The Tribunal dismissed the appeal for the following reasons:

·        The level of detail in the customer’s letter of 18 November led to the inevitable conclusion that there was no other explanation for what had occurred other than that there had been a personal data breach.

·        TalkTalk’s representatives were not able to suggest any credible alternative scenario apart from a personal data breach that would explain the contents of the customer’s letter of 18 November.

·        TalkTalk therefore had sufficient awareness of the breach and that a personal data breach had been detected upon receipt of the customer’s letter of 18 November. The Tribunal strongly suspected that TalkTalk in fact had sufficient awareness of the breach when the customer telephoned on 16 November but were hampered in reaching any conclusion on this point by the failure of TalkTalk to provide any details of that initial complaint.
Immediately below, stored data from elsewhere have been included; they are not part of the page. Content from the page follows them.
(** * dsf2csv: the row accumulator and CSV projection of [tools/dsf2csv.c]

    A shallow embedding of the sample-processing part of the converter:
    [reset_sample_data], [write_sample_to_csv], [sample_callback] and the
    part of [main] that drives them, followed by the properties the
    specification states about them.

    - an [unsigned int] is a [Z] in [0, 2^32) ([is_uint]), and is wrapped
      into that range where it is printed;
    - a [double] is an IEEE 754 value in the Standard Library's [spec_float];
    - a [FILE *] opened for writing is the text written to it so far;
    - the [(type, value)] pair handed to the callback is a tagged union. *)

From Stdlib Require Import ZArith String Ascii List Bool Lia.
From Stdlib Require Import Floats.SpecFloat.
From Stdlib Require Import DecimalString.
Import ListNotations.

Open Scope string_scope.
Open Scope Z_scope.

(* ================================================================== *)
(** ** The C library: integers, doubles and [fprintf] conversions      *)
(* ================================================================== *)

Module Libc.

(** Text written to a stream so far. *)
Definition FILE := string.

(** The line feed character: the newline of the C format strings. *)
Definition LF : string := String (ascii_of_nat 10) "".

(** [unsigned int] is 32 bits wide: conversion to it wraps modulo 2^32. *)
Definition UINT_WIDTH : Z := 32.
Definition to_uint (z : Z) : Z := z mod 2 ^ UINT_WIDTH.
Definition is_uint (z : Z) : Prop := 0 <= z < 2 ^ UINT_WIDTH.

(** A [double]. Values that fit binary64 satisfy [valid_double]. *)
Definition double := spec_float.
Definition valid_double (x : double) : bool := valid_binary 53 1024 x.

(** The double nearest to an integer (exact for the small ones used here). *)
Definition double_of_Z (z : Z) : double := binary_normalize 53 1024 z 0 false.

(** C's [a >= b] and [a > b] on doubles: false when either side is NaN. *)
Definition double_ge (a b : double) : bool := SFleb b a.
Definition double_gt (a b : double) : bool := SFltb b a.
Definition double_lt (a b : double) : bool := SFltb a b.

Definition is_finite (x : double) : bool :=
  match x with
  | S754_zero _ | S754_finite _ _ _ => true
  | S754_infinity _ | S754_nan => false
  end.

(** Decimal digits of a natural number, without leading zeros. *)
Definition decimal (n : Z) : string :=
  NilZero.string_of_uint (N.to_uint (Z.to_N n)).

Definition digit (d : Z) : ascii := ascii_of_nat (48 + Z.to_nat (d mod 10)).

(** Exactly [k] decimal digits: the last [k] digits of [n], zero padded. *)
Fixpoint digits_fixed (k : nat) (n : Z) : string :=
  match k with
  | O => ""
  | S k' => digits_fixed k' (n / 10) ++ String (digit n) ""
  end.

(** ["%u"]. *)
Definition fmt_u (z : Z) : string := decimal (to_uint z).

(** ["%d"]. *)
Definition fmt_d (z : Z) : string :=
  if z <? 0 then "-" ++ decimal (- z) else decimal z.

(** [num / den] rounded to the nearest integer, ties to even: the
    rounding [printf] applies to the exact value of a double. *)
Definition round_half_even (num den : Z) : Z :=
  let q := num / den in
  let r := num mod den in
  if (den <? 2 * r) || ((2 * r =? den) && Z.odd q) then q + 1 else q.

(** The magnitude [m * 2^e] in units of [10^-p], rounded. *)
Definition scaled (p : nat) (m : positive) (e : Z) : Z :=
  if 0 <=? e
  then Z.pos m * 2 ^ e * 10 ^ Z.of_nat p
  else round_half_even (Z.pos m * 10 ^ Z.of_nat p) (2 ^ (- e)).

(** A count [n] of units of [10^-p] written with [p] fractional digits. *)
Definition fixed_point (p : nat) (n : Z) : string :=
  match p with
  | O => decimal n
  | S _ => decimal (n / 10 ^ Z.of_nat p) ++ "." ++ digits_fixed p n
  end.

Definition sign_text (s : bool) : string := if s then "-" else "".

(** ["%.pf"]. The sign of a NaN is not part of [spec_float]; a NaN is
    written as [nan]. *)
Definition fmt_f (p : nat) (x : double) : string :=
  match x with
  | S754_nan => "nan"
  | S754_infinity s => sign_text s ++ "inf"
  | S754_zero s => sign_text s ++ fixed_point p 0
  | S754_finite s m e => sign_text s ++ fixed_point p (scaled p m e)
  end.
·        The Regulations made no specific provision for time to conduct an investigation by a service provider beyond permitting a strictly time-limited staged notification process in certain circumstances. The Tribunal considered that to ‘read in’ the requirement that there should always be a period of investigation before notification risked undermining the strict time-limits in the Regulations as there was no specific provision for investigations and consequently no express time limit on the conduct of such an investigation.

·        The Tribunal agreed with the Commissioner’s submissions that all the initial information that had to be provided was available to the company from the customer’s letter of 18 November and that none of the provided information appeared to derive from any subsequent investigation. ·

·        The Tribunal distinguished the facts of this case – where the customer had provided considerable detail of circumstances that could only be explained by a personal data breach – from the situation where a customer made a generalised complaint of a suspected personal data breach – for example, a complaint about junk mail which alluded to the recipient being a TalkTalk customer. In the latter case an investigation may well be required before a personal data breach was detected. Given this distinction and given TalkTalk’s own submissions that the complaints received about potential personal data breaches amounted to about 50 per month, the Tribunal were unimpressed by the contention that holding that ‘sufficient awareness’ in this case arose from the customer’s letter would place an unreasonable burden on service providers.

·        The Tribunal did not accept that the Commissioner had allowed a practice to arise whereby service providers only notified after an investigation and noted that no evidence to this effect had been provided.

Comment

The key lesson must surely be that procedures cannot be applied blindly. A supplier needs to apply some thought to the timing of notification. Each case will require a slightly different approach.

A tough lesson for robots to learn but one that should be well within the compass of an information security manager.